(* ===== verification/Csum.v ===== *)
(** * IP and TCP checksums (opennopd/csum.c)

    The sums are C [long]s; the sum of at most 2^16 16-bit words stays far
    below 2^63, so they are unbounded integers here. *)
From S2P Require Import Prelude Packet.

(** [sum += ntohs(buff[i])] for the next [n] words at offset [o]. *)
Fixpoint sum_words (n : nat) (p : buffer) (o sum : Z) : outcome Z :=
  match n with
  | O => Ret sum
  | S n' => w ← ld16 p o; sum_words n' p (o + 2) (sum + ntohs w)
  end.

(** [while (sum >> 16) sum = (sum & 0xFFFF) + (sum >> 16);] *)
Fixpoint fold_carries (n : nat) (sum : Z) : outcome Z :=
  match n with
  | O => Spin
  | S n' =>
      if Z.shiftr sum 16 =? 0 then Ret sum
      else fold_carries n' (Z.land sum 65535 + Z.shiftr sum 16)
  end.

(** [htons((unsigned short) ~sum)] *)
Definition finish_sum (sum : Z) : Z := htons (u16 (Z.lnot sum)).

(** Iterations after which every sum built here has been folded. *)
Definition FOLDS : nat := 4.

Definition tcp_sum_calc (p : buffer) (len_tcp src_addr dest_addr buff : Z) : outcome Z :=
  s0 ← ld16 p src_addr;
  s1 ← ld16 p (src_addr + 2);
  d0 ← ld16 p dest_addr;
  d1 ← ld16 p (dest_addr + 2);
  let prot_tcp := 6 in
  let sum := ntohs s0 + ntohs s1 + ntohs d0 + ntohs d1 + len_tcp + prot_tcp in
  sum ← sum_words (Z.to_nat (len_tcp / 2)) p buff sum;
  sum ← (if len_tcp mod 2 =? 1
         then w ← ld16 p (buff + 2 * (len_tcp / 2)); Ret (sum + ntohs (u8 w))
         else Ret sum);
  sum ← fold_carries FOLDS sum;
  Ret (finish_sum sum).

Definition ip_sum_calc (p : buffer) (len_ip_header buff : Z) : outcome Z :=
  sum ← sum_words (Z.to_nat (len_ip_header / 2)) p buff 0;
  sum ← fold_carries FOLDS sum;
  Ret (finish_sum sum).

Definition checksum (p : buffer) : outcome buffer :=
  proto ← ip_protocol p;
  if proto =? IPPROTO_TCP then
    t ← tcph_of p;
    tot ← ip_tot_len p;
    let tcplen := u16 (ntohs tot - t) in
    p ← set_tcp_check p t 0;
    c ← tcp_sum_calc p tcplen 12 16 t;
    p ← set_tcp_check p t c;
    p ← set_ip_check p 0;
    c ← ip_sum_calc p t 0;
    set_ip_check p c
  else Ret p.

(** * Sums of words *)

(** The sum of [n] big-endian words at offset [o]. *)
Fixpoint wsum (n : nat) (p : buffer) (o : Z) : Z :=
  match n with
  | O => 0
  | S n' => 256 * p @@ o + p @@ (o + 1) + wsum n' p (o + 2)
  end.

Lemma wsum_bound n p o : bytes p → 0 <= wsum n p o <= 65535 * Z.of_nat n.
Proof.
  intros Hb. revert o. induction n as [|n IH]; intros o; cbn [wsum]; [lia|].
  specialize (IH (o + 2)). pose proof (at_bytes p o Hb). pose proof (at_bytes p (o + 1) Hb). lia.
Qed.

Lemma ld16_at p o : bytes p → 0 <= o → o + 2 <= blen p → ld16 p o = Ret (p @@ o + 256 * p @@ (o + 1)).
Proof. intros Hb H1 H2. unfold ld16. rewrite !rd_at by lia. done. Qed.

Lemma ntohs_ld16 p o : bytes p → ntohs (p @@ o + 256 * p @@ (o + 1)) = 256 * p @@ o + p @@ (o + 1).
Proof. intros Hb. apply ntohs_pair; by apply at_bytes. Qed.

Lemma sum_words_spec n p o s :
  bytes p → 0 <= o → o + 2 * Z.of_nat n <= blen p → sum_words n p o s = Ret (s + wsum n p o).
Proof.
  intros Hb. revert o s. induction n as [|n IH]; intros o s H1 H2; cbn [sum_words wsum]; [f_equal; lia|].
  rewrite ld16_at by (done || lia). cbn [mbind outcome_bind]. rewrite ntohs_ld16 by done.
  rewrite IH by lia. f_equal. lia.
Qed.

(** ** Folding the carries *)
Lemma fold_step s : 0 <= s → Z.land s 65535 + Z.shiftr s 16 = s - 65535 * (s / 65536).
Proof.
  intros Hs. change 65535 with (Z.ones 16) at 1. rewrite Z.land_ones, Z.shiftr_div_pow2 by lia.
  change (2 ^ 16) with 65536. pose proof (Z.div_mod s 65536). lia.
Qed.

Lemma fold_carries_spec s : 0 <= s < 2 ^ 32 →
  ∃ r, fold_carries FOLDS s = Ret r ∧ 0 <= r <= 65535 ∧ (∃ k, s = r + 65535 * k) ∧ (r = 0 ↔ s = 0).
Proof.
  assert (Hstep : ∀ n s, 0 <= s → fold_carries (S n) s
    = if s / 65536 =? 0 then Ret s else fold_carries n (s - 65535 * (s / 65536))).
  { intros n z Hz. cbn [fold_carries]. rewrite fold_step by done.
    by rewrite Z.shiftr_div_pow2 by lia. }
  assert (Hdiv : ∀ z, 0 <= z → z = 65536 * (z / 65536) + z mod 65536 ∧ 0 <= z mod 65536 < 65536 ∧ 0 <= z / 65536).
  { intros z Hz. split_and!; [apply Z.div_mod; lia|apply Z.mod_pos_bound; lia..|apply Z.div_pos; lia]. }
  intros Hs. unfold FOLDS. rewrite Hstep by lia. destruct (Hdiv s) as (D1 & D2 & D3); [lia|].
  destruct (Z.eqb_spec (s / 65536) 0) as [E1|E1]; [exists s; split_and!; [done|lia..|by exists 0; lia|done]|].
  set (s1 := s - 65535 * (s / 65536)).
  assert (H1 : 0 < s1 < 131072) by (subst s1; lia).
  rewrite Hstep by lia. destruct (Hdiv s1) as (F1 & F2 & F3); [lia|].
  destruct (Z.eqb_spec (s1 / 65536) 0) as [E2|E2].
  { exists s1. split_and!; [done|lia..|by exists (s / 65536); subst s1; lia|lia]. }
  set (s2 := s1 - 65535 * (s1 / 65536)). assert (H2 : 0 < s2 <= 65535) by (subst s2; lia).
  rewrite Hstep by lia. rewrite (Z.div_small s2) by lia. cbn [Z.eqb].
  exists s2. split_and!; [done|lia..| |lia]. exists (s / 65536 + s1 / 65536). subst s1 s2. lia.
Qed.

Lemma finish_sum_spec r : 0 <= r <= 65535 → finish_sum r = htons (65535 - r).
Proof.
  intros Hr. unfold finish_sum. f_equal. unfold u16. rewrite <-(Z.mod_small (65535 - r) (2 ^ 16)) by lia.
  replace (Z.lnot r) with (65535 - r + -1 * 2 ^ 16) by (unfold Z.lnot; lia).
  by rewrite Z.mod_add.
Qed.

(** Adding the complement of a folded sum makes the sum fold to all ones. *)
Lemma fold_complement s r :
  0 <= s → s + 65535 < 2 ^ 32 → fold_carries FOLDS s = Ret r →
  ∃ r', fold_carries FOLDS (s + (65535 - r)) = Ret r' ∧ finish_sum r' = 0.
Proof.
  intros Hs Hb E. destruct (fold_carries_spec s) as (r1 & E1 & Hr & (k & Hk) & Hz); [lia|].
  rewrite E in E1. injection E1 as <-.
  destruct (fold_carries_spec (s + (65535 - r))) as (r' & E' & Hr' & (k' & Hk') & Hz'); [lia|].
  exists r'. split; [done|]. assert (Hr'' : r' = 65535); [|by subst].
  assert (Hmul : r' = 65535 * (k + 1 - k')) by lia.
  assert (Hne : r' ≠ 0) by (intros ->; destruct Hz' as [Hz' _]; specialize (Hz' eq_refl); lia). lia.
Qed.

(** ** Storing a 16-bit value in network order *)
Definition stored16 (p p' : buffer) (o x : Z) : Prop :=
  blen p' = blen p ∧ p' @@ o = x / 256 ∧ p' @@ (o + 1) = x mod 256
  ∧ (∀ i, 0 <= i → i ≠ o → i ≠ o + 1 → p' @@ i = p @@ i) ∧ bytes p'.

...

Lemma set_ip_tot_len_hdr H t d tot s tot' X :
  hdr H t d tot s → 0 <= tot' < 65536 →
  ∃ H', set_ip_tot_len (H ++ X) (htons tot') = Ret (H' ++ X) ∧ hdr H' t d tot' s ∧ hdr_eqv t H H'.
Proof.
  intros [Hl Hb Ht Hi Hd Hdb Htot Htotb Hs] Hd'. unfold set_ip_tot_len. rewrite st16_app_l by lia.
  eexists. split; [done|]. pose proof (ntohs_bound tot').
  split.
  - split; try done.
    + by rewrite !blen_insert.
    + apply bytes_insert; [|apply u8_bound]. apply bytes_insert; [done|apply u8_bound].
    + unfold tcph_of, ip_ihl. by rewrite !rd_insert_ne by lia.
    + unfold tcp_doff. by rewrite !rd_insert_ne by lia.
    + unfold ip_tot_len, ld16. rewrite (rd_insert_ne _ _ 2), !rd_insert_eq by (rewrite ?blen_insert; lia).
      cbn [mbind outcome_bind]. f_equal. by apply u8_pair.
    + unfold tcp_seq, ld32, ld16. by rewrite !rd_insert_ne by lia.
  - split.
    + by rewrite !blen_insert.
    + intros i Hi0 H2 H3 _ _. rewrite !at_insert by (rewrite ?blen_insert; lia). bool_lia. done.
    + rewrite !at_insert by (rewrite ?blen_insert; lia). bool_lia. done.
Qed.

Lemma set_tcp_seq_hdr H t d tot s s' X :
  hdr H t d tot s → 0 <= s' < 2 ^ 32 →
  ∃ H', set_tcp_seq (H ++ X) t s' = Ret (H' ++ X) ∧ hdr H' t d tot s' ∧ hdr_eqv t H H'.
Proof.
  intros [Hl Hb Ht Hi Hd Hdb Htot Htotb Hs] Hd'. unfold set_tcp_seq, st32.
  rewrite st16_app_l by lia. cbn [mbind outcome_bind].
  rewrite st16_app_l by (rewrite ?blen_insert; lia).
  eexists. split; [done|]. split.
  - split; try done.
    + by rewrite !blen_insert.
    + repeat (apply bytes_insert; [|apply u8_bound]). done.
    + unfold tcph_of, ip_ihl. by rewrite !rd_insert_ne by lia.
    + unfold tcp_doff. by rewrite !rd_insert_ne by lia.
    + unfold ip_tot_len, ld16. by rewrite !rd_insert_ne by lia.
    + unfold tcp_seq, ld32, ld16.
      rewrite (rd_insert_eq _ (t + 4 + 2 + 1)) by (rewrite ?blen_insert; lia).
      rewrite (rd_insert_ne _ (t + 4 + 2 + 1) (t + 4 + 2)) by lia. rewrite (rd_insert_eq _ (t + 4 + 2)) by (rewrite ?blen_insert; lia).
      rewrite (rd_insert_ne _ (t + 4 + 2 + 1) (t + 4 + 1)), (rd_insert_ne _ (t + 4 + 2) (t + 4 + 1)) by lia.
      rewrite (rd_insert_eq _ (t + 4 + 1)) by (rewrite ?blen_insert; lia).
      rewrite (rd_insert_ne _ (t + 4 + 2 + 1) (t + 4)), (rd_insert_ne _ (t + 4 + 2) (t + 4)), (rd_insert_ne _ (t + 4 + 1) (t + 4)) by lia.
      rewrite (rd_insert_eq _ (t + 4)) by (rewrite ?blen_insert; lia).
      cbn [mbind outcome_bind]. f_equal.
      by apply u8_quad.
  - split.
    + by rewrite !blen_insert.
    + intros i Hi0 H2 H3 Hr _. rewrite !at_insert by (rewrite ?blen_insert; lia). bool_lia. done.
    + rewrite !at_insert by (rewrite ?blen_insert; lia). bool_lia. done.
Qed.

--

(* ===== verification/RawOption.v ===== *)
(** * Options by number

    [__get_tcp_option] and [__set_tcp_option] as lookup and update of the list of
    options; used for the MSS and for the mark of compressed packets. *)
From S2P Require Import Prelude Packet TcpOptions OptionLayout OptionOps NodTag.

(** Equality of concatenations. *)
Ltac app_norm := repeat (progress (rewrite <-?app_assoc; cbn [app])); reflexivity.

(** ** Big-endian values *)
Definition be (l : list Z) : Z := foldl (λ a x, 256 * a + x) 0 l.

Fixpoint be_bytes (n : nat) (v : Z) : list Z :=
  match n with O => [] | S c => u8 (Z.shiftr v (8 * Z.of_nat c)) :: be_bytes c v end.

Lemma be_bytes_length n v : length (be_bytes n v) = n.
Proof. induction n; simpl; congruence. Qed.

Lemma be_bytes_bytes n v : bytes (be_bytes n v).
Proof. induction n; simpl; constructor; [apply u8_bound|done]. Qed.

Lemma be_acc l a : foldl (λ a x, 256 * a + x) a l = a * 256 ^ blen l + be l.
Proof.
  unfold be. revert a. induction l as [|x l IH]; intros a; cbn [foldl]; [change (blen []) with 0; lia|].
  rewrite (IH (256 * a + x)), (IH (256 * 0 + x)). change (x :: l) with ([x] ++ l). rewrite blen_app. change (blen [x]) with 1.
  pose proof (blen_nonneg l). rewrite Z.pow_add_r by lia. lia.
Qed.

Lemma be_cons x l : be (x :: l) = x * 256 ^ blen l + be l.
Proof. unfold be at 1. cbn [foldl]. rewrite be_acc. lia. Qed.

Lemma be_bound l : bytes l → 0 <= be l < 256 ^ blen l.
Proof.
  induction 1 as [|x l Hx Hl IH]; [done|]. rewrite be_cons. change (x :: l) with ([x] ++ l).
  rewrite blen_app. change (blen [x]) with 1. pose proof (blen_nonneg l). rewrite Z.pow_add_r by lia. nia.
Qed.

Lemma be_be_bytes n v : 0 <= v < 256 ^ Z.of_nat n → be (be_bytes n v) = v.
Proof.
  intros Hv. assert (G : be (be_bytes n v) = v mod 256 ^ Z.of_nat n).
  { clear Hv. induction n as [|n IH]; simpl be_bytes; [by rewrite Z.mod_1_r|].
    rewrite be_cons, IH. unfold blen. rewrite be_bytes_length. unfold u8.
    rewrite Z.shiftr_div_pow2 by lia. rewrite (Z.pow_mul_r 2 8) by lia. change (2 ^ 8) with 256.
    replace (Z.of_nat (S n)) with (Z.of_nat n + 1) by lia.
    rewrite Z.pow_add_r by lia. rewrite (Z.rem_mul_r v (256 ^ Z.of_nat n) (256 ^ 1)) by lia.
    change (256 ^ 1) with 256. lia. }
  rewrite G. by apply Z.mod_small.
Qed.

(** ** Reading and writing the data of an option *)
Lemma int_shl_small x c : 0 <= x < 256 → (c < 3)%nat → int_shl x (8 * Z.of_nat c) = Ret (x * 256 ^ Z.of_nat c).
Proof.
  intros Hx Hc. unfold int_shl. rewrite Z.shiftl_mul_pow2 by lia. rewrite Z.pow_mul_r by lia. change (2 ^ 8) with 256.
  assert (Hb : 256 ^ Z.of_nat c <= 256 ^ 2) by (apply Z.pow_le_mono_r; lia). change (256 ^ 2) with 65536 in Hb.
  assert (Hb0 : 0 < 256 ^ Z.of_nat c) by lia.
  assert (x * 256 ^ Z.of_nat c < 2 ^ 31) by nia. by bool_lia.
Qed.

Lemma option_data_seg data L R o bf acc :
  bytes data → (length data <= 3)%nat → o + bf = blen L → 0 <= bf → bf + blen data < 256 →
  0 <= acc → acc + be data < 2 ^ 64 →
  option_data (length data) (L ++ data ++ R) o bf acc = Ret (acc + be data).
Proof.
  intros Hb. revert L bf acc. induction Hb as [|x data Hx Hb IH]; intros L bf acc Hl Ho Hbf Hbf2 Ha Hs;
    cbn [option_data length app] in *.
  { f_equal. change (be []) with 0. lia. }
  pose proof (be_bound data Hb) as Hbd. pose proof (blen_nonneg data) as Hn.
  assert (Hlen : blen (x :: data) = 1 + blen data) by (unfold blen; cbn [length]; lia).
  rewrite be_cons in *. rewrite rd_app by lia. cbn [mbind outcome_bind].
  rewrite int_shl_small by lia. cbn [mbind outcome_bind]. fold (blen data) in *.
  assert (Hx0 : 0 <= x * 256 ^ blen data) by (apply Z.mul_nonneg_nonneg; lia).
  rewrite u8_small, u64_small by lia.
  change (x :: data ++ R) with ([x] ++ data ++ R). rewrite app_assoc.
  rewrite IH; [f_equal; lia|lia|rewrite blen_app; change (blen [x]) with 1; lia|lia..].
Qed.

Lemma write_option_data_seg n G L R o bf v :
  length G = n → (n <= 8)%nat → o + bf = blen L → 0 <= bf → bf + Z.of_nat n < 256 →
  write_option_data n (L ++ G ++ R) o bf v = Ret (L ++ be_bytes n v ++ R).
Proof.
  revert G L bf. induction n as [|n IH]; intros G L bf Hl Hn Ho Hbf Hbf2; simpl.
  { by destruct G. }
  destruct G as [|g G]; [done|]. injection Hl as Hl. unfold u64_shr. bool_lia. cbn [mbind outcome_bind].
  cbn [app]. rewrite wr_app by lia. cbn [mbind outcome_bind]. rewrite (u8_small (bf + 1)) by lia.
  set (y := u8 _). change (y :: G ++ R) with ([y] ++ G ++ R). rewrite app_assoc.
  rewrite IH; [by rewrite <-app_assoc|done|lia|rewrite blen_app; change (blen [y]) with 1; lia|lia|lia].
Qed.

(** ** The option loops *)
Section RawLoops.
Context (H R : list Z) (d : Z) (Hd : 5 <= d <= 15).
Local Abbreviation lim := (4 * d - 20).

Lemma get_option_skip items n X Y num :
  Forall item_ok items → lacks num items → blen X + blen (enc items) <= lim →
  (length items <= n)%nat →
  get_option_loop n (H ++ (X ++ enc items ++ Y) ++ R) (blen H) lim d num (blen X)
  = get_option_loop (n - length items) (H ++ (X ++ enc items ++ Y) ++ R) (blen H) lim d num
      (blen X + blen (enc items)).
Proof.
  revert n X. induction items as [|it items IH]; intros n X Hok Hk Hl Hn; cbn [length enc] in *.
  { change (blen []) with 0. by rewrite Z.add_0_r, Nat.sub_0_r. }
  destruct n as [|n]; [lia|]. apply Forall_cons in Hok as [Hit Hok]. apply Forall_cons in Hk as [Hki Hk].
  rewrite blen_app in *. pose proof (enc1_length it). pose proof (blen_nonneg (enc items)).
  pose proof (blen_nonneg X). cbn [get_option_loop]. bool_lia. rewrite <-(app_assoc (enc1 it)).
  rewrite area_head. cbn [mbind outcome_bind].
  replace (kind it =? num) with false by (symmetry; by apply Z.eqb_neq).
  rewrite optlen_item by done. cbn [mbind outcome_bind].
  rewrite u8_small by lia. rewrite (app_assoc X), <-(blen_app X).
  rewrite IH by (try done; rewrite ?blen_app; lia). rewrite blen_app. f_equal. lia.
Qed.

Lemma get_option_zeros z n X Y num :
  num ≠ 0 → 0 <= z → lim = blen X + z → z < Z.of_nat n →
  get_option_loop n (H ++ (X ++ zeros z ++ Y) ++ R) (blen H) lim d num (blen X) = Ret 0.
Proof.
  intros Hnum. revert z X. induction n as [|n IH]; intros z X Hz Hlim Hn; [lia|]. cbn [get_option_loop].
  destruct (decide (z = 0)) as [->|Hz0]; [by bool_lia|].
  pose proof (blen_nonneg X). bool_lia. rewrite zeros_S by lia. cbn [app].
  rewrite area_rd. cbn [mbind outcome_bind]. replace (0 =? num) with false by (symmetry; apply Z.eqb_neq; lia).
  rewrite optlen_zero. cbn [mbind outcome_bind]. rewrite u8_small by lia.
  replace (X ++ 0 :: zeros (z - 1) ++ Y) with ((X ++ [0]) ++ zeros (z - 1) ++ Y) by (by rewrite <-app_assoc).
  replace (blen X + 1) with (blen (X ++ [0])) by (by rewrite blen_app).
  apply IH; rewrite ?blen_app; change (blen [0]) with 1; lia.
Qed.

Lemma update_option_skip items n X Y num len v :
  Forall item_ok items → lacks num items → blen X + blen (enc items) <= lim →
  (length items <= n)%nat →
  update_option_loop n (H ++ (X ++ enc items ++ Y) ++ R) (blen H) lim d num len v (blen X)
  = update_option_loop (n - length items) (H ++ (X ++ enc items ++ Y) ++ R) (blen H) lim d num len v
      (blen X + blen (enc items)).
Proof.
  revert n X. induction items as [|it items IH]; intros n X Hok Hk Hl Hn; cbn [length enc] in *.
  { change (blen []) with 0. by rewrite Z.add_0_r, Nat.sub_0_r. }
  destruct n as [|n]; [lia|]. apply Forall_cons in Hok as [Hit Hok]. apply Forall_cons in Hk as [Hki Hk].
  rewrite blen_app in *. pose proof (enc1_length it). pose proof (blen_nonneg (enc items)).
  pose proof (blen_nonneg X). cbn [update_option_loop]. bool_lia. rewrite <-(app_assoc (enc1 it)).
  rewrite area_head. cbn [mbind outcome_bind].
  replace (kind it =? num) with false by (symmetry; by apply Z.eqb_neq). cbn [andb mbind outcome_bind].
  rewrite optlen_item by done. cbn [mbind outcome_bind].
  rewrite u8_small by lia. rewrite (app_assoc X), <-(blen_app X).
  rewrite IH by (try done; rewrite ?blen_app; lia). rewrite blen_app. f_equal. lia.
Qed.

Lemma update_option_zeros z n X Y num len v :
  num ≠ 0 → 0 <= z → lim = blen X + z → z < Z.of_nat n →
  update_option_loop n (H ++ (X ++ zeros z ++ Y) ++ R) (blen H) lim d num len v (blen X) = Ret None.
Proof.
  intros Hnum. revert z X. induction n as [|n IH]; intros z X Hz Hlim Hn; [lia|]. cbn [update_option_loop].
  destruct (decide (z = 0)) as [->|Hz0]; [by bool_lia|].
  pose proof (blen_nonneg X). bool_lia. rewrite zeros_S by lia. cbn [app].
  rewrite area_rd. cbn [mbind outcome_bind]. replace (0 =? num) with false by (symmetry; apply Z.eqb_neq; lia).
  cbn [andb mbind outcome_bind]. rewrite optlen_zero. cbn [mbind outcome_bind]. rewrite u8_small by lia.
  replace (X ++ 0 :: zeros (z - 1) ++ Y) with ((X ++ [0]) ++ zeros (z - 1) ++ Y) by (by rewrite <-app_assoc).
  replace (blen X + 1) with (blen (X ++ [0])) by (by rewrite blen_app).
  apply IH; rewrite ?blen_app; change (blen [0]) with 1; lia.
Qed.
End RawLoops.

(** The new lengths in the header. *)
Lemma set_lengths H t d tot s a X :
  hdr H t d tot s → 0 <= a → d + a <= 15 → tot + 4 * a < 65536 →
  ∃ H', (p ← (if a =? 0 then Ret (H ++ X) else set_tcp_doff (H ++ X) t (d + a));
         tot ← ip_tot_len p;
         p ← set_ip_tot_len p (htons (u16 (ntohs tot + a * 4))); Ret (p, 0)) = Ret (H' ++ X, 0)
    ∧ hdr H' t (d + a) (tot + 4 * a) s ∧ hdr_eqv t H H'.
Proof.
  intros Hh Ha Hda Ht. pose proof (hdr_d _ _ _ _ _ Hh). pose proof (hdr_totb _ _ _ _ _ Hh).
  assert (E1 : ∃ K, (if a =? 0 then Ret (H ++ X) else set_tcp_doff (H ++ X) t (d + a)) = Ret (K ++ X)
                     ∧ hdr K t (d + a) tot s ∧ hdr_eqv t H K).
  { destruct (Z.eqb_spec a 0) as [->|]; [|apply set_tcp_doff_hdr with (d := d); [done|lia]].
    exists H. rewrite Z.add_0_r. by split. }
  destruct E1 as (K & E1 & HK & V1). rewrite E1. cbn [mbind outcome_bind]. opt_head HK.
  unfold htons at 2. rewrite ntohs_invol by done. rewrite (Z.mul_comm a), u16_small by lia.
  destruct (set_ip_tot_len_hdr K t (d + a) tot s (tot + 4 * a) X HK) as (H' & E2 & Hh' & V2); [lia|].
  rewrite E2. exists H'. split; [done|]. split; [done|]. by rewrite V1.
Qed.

__Problem to solve__: Give the number of lines in the material above that contain "Require", with no other words.

__Solution to the problem__: 2